### TASK TO CARRY OUT
Pull each line containing "specification" out of the data and copy it.

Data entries

====

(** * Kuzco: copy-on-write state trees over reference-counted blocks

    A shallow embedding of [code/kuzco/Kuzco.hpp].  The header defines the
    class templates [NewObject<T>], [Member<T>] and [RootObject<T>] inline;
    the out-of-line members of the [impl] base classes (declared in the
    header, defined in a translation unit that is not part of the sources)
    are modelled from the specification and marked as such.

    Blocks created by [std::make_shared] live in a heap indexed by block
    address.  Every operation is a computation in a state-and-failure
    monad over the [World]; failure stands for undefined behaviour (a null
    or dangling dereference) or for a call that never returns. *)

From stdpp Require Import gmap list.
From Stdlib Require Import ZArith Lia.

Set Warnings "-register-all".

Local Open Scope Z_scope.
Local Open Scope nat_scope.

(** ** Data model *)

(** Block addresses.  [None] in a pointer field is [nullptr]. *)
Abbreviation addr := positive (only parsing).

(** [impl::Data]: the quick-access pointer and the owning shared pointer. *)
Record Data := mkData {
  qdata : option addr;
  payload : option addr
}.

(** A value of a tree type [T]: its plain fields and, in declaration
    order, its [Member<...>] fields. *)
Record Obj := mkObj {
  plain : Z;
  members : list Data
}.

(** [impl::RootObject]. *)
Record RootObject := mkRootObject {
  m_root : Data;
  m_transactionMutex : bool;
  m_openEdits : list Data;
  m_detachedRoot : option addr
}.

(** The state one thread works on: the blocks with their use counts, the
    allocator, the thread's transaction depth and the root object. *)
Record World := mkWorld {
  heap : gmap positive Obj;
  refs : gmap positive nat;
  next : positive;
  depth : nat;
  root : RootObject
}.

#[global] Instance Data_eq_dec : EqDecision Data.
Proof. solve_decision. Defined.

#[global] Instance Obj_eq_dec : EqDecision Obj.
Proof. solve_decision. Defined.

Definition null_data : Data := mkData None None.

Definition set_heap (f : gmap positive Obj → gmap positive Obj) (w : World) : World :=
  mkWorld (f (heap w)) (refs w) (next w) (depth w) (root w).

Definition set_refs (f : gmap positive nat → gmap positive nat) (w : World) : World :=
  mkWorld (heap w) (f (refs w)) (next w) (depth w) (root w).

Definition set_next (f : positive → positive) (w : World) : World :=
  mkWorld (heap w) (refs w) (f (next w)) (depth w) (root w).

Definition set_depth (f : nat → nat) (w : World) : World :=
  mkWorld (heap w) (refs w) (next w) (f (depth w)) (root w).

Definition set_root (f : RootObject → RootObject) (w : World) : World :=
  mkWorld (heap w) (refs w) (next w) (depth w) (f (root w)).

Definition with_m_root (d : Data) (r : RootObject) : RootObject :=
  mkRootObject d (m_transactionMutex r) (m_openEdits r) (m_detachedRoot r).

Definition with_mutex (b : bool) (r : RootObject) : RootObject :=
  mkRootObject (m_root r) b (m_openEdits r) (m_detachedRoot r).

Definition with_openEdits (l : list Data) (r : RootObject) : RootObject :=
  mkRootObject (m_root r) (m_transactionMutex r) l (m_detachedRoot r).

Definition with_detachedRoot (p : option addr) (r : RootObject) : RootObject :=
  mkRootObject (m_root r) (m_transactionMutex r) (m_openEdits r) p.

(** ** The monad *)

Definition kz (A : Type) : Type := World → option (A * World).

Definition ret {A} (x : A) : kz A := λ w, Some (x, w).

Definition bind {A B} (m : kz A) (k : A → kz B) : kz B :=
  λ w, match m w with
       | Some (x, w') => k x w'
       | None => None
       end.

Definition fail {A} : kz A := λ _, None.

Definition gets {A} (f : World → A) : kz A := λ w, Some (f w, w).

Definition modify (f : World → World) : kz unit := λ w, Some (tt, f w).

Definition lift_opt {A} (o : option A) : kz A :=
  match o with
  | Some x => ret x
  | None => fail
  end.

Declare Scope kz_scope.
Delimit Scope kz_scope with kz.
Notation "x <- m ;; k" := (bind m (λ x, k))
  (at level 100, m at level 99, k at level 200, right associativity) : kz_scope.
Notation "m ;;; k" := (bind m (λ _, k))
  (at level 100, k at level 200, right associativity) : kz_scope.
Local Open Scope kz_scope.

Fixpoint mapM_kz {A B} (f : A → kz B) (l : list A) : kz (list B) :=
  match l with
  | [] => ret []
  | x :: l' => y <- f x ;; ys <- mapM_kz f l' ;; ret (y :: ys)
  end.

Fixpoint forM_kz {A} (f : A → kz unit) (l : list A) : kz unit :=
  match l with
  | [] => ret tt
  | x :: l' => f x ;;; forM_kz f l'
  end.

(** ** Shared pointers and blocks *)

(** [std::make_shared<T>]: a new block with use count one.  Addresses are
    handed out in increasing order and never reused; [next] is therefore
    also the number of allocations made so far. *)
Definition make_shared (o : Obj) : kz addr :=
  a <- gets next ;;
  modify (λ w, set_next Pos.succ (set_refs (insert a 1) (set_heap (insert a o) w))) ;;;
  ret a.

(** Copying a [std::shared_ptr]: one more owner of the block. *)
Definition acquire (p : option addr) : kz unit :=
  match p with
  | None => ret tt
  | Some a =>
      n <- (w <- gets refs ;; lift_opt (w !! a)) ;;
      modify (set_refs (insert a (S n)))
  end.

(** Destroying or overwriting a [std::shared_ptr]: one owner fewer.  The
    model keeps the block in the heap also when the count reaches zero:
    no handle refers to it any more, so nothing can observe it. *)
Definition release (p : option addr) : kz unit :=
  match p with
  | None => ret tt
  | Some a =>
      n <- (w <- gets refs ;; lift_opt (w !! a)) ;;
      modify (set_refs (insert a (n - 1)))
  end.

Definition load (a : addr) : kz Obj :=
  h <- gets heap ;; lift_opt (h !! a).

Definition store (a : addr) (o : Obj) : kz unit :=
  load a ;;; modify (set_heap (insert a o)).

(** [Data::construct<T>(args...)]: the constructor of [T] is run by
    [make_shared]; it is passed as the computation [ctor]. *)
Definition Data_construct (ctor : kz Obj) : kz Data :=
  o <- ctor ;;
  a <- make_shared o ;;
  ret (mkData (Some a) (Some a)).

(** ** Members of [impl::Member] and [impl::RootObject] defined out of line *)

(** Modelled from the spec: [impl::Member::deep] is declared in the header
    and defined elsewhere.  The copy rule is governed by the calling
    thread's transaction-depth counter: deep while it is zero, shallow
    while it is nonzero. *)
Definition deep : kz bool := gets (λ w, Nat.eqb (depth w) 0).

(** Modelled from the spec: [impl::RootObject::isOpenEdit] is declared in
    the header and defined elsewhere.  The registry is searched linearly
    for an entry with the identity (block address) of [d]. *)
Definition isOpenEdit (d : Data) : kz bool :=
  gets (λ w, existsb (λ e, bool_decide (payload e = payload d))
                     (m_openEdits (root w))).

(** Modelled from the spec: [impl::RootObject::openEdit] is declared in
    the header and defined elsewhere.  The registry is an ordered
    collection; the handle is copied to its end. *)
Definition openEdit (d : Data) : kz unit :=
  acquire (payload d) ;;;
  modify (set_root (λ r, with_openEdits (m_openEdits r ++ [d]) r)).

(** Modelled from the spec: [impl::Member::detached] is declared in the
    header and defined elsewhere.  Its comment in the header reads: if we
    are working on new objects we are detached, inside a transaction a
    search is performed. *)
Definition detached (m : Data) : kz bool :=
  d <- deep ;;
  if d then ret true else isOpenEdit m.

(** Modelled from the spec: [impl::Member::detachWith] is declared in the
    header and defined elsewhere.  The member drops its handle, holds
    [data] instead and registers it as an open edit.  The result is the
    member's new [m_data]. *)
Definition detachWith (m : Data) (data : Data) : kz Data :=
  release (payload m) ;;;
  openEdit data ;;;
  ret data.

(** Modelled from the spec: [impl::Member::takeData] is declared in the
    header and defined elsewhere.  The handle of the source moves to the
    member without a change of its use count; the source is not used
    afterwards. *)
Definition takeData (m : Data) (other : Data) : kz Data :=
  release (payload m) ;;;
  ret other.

====

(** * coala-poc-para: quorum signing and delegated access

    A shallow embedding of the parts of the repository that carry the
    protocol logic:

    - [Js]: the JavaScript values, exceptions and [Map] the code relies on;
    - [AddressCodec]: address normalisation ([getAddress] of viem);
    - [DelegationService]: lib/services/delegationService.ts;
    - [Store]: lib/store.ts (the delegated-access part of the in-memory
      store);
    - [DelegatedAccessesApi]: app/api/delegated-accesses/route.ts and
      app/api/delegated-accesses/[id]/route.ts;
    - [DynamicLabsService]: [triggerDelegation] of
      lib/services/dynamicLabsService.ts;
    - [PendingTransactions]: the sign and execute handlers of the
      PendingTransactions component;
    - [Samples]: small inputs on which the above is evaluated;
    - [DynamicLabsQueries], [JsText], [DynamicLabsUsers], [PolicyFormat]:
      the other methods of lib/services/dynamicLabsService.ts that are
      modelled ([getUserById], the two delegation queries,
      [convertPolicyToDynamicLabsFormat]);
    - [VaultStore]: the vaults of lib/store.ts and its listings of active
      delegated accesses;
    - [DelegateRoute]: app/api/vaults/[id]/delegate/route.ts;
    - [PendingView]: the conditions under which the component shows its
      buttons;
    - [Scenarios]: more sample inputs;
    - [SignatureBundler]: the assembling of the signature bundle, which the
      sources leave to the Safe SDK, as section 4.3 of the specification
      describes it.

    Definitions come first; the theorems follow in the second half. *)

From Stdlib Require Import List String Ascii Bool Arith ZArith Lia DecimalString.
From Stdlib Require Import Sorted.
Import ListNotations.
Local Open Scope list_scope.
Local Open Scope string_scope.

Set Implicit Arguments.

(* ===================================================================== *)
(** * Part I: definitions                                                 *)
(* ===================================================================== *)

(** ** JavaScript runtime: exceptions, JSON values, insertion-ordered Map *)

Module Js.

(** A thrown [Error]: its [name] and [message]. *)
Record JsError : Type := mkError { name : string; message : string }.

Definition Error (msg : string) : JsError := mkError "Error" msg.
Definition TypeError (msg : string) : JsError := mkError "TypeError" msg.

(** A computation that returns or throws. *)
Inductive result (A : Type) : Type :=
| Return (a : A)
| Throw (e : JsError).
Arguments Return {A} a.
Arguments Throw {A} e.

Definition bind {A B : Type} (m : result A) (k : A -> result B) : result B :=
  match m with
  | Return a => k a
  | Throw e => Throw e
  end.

====

### TASK SOLUTION
    are modelled from the specification and marked as such.
      sources leave to the Safe SDK, as section 4.3 of the specification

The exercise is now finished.